The uniform distribution is the most basic of the four distributions. The two required input parameters for the uniform distribution are the maximum and minimum possible values for the parameter of interest. The maximum and minimum values may be any real number. The Probability Density Function (PDF) of a uniform distribution is shown in the figure below. The PDF is described mathematically in the equation below, where a is the minimum and b is the maximum value of x.

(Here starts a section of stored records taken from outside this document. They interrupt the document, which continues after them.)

(* ===== verification/DeployFacts.v ===== *)
(** What the deploy playbook contains (src/cli/command/cluster/deploy.go) and which
    deployments it serves. *)

From S2P Require Import Prelude Errno GoLib Utils Vars DeployConfig Topology TopologySamples Hosts Cli Monitor Tasks TasksFacts Playbook PlaybookFacts Deploy.

Section facts.
Context (md5 : string → string) {CC ANY : Type}.
Notation PlaybookStep := (PlaybookStep (CC := CC) (ANY := ANY) (OPT := optval)).
Notation genDeployPlaybook := (genDeployPlaybook md5 (CC := CC) (ANY := ANY)).

Lemma filter_all {A} (P : A → Prop) `{∀ x, Decision (P x)} (l : list A) :
  (∀ x, x ∈ l → P x) → filter P l = l.
Proof.
  induction l as [|x l IH]; intros Hl; [done|]. rewrite filter_cons_True by (apply Hl; left).
  f_equal. apply IH. intros y Hy. apply Hl. by right.
Qed.

(** ** Filtering by role *)

Lemma FilterDeployConfigByRole_spec cli dcs r :
  r ≠ "*" → FilterDeployConfigByRole md5 cli dcs r = filter (λ dc, GetRole dc = r) dcs.
Proof.
  intros Hr. unfold FilterDeployConfigByRole, FilterDeployConfig. apply list_filter_iff. intros dc.
  unfold matches. simpl. rewrite (bool_decide_eq_false_2 (r = "*")) by done. simpl.
  rewrite andb_true_r, bool_decide_eq_true. naive_solver.
Qed.

(** ** The playbook *)

Definition of_role (s : StepType) (dcs : list DeployConfig) : list DeployConfig :=
  if decide (DEPLOY_FILTER_ROLE s = "") then dcs else filter (λ dc, GetRole dc = DEPLOY_FILTER_ROLE s) dcs.
Definition limited (s : StepType) (dcs : list DeployConfig) : list DeployConfig :=
  if decide (DEPLOY_LIMIT_SERVICE s = 0) then of_role s dcs else take (DEPLOY_LIMIT_SERVICE s) (of_role s dcs).
Definition plan_step (dcs : list DeployConfig) (s : StepType) : PlaybookStep :=
  mkStep s (DeployConfigs (limited s dcs)) ∅ no_options.

(** The step has a service if it is limited to a number of them. *)
Definition served (dcs : list DeployConfig) (s : StepType) : Prop :=
  DEPLOY_LIMIT_SERVICE s ≠ 0 → of_role s dcs ≠ [].
#[export] Instance served_dec dcs s : Decision (served dcs s).
Proof. unfold served. apply _. Defined.

Lemma filter_role_star s : DEPLOY_FILTER_ROLE s ≠ "*".
Proof. by destruct s. Qed.

Lemma limit_le s : DEPLOY_LIMIT_SERVICE s ≤ 1.
Proof. destruct s; simpl; lia. Qed.

Lemma step_configs_spec cli dcs s :
  step_configs md5 cli dcs s = if decide (served dcs s) then Ok (limited s dcs) else Panic.
Proof.
  unfold step_configs, limited.
  rewrite FilterDeployConfigByRole_spec by apply filter_role_star. fold (of_role s dcs).
  destruct (decide (DEPLOY_LIMIT_SERVICE s = 0)) as [Hz|Hz].
  - rewrite decide_True; [done|]. by intros ?.
  - unfold slice_to. pose proof (limit_le s).
    destruct (decide (served dcs s)) as [Hs|Hs]; unfold served in Hs.
    + rewrite decide_True; [done|]. specialize (Hs Hz). destruct (of_role s dcs); simpl; [done|lia].
    + rewrite decide_False; [done|]. intros Hle. apply Hs. intros _ Hn. rewrite Hn in Hle. simpl in Hle. lia.
Qed.
Definition UPGRADE_PLAYBOOK_STEPS : list StepType :=
  [PULL_IMAGE; STOP_SERVICE; CLEAN_SERVICE; CREATE_CONTAINER; SYNC_CONFIG; START_SERVICE].
Definition UPGRADE_STORE_FS_STEPS : list StepType :=
  [PULL_IMAGE; STOP_SERVICE; CLEAN_SERVICE; CREATE_CONTAINER; SYNC_CONFIG; START_COORDINATOR;
   START_STORE; CHECK_STORE_HEALTH; START_FS_MDS; START_DINGODB_EXECUTOR].
(** The two slices are variables of the program. *)
Record stepVars : Type := mkStepVars { v_playbook_steps : list StepType; v_store_fs_steps : list StepType }.
Definition initial_steps : stepVars := mkStepVars UPGRADE_PLAYBOOK_STEPS UPGRADE_STORE_FS_STEPS.
(** [append(steps[:i], steps[i+1:]...)] moves the rest of the shared array one place to the
    left; the variable keeps its length, so its last element stays where it was. *)
Definition pull_removed (steps : list StepType) : list StepType :=
  remove_pull steps ++ drop (length (remove_pull steps)) steps.
(** The steps of an upgrade, and the variables afterwards. *)
Definition upgrade_steps (v : stepVars) (mds_cli useLocalImage : bool) : list StepType * stepVars :=
  let steps := if mds_cli then v_store_fs_steps v else v_playbook_steps v in
  if useLocalImage then
    (remove_pull steps, if mds_cli then mkStepVars (v_playbook_steps v) (pull_removed steps)
                        else mkStepVars (pull_removed steps) (v_store_fs_steps v))
  else (steps, v).
Definition GET_STATUS_PLAYBOOK_STEPS : list StepType := [INIT_SERVIE_STATUS; GET_SERVICE_STATUS].

Section commands.
Context (md5 : string → string) {CC ANY : Type}.
Notation Playbook := (Playbook (CC := CC) (ANY := ANY) (OPT := optval)).

(** The services the options select. *)
Definition selected (cli : DingoCli) (dcs : list DeployConfig) (id role host : string)
    : res error (list DeployConfig) :=
  let dcs := FilterDeployConfig md5 cli dcs (mkFilterOption id role host) in
  if decide (length dcs = 0) then Err (ECode ERR_NO_SERVICES_MATCHED) else Ok dcs.

(** [genStartPlaybook], [genStopPlaybook], [genRestartPlaybook]: one step. *)
Definition genServicePlaybook (steps : list StepType) (cli : DingoCli) (dcs : list DeployConfig)
    (o : serviceOptions) : res error Playbook :=
  dcs ← selected cli dcs (s_id o) (s_role o) (s_host o);
  Ok (foldl (λ pb s, pb_AddStep pb (mkStep s (DeployConfigs dcs) ∅ no_options)) NewPlaybook steps).
Definition genStartPlaybook := genServicePlaybook [START_SERVICE].
Definition genStopPlaybook := genServicePlaybook [STOP_SERVICE].
Definition genRestartPlaybook := genServicePlaybook [RESTART_SERVICE].

Definition genCleanPlaybook (cli : DingoCli) (dcs : list DeployConfig) (o : cleanOptions)
    : res error Playbook :=
  let so := c_options o in
  dcs ← selected cli dcs (s_id so) (s_role so) (s_host so);
  let only := clean_items (GetRoles dcs) (c_only o) in
  let steps := if Contains only CLEAN_ITEM_CONTAINER then [STOP_SERVICE; CLEAN_SERVICE] else [CLEAN_SERVICE] in
  Ok (foldl (λ pb s, pb_AddStep pb (mkStep s (DeployConfigs dcs)
        (list_to_map [(KEY_CLEAN_ITEMS, OStrings only); (KEY_CLEAN_BY_RECYCLE, OBool (negb (c_withoutRecycle o)))])
        no_options)) NewPlaybook steps).

(** The loop that removes the mds clients. *)
Fixpoint without_mds_cli (dcs : list DeployConfig) : list DeployConfig :=
  match dcs with
  | [] => []
  | dc :: l => if decide (GetRole dc = ROLE_FS_MDS_CLI) then without_mds_cli l else dc :: without_mds_cli l
  end.
Definition genStatusPlaybook (cli : DingoCli) (dcs : list DeployConfig) (id role host : string)
    : res error Playbook :=
  let dcs := without_mds_cli (FilterDeployConfig md5 cli dcs (mkFilterOption id role host)) in
  if decide (length dcs = 0) then Err (ECode ERR_NO_SERVICES_MATCHED) else
  Ok (foldl (λ pb s, pb_AddStep pb (mkStep s (DeployConfigs dcs) ∅
        (mkExecOptions 0 (bool_decide (s = INIT_SERVIE_STATUS)) true true))) NewPlaybook
        GET_STATUS_PLAYBOOK_STEPS).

Probability Density Function (PDF) of a Uniform Distribution

$\begin{array}{l}f(x)= \begin{cases}\frac{1}{b-a} & \text { for } a \leq x \leq b \\ 0 & \text { for } x< a \text { or } x>b\end{cases}\end{array}$

The Cumulative Distribution Function (CDF) of a uniform distribution is shown in the figure below. The CDF is described mathematically in the equation below:

Cumulative Distribution Function (CDF) of a Uniform Distribution

$\begin{array}{l}F(x)=\int_{-\infty}^{\infty} f(x) d x= \begin{cases}0 & \text { for } x< a \\ \frac{x-a}{b-a} & \text { for } a \leq x< b \\ 1 & \text { for } x \geq b\end{cases}\end{array}$

Solving for x in the solution space of (0,1], the inverse CDF for the continuous uniform distribution is shown in the equation below:

$\begin{array}{l}\left.\mathrm{F}^{-1}(\mathrm{p})=\mathrm{a}+(\mathrm{b}-\mathrm{a}) * \mathrm{p}\right) \mid 0 \leq \mathrm{p}< 1\end{array}$